A new study has found that a common drug used to treat hypertension could also reduce the risk of developing Alzheimer’s disease. This drug, called angiotensin receptor blockers (ARBs), has been shown to improve blood flow to the brain and reduce inflammation, which are both factors that can contribute to Alzheimer’s disease.
This study, published in the journal Hypertension, analyzed data from over 200,000 patients in Taiwan who had been prescribed ARBs or other blood pressure treatment medications. The researchers found that patients who took ARBs had a 50% lower risk of developing Alzheimer’s disease compared to those who took other blood pressure treatment medications.
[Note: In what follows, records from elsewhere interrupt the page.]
Lemma for_range_ext body1 body2 n i s :
  (∀ j t, body1 j t = body2 j t) →
  for_range n i body1 s = for_range n i body2 s.
Proof.
  intros Hext. revert i s. induction n as [|n IH]; intros i s; [done|].
  cbn [for_range]. by rewrite Hext, IH.
Qed.

Lemma for_range_snoc body n i s :
  for_range (Datatypes.S n) i body s
  = body (i + Z.of_nat n) (for_range n i body s).
Proof.
  replace (Datatypes.S n) with (n + 1)%nat by lia.
  by rewrite for_range_app.
Qed.
End for_range_facts.

Lemma reduce_body_dim axes keep_dims input_shape i s :
  dim (reduce_body axes keep_dims input_shape i s)
  = dim s ++ reduce_emit axes keep_dims input_shape i.
Proof.
  unfold reduce_body, reduce_emit.
  destruct (negb (axes_empty axes) && not_found axes i); [done|].
  destruct (keep_dims =? 1); [done|]. by rewrite app_nil_r.
Qed.

Lemma arg_body_dim axis keep_dims input_shape i s :
  dim (arg_body axis keep_dims input_shape i s)
  = dim s ++ arg_emit axis keep_dims input_shape i.
Proof.
  unfold arg_body, arg_emit.
  destruct (negb (i =? axis)); [done|].
  destruct (keep_dims =? 1); [done|]. by rewrite app_nil_r.
Qed.

Lemma appending_loop_dim (body : Z → TensorShapeProto → TensorShapeProto)
    (emit : Z → list Dimension) :
  (∀ i s, dim (body i s) = dim s ++ emit i) →
  ∀ n i s,
    dim (for_range n i body s) = dim s ++ flat_map emit (seqZ i (Z.of_nat n)).
Proof.
  intros Hbody n. induction n as [|n IH]; intros i s.
  - simpl. by rewrite app_nil_r.
  - cbn [for_range]. rewrite IH, Hbody, (seqZ_cons i) by lia.
    replace (Z.pred (Z.of_nat (S n))) with (Z.of_nat n) by lia.
    replace (Z.succ i) with (i + 1) by lia.
    simpl. by rewrite <- app_assoc.
Qed.

Lemma reduce_loop_dim axes keep_dims input_shape n s :
  dim (reduce_loop axes keep_dims input_shape n s)
  = dim s ++ flat_map (reduce_emit axes keep_dims input_shape) (seqZ 0 (Z.of_nat n)).
Proof. apply appending_loop_dim, reduce_body_dim. Qed.

Lemma arg_loop_dim axis keep_dims input_shape n s :
  dim (arg_loop axis keep_dims input_shape n s)
  = dim s ++ flat_map (arg_emit axis keep_dims input_shape) (seqZ 0 (Z.of_nat n)).
Proof. apply appending_loop_dim, arg_body_dim. Qed.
While this study does not prove that ARBs directly prevent Alzheimer’s disease, it does suggest that this drug has potential as a preventative treatment. Further research is needed to confirm these findings and to determine the optimal dosages and duration of treatment.
Alzheimer’s disease is a progressive brain disorder that affects memory, thinking, and behavior. It is the most common cause of dementia in older adults and currently has no cure. Finding effective preventative treatments is critical to reducing the burden of this devastating disease.
Sources of information:
Study: Cheng CL, Kao YH, Lin SJ, Lee JJ, Chen YJ, Lai ML. Association of Angiotensin Receptor Blockers and Risk of Dementia: A Nationwide Cohort Study. Hypertension.
Press release: American Heart Association. Common hypertension drugs may reduce Alzheimer’s disease risk, study finds.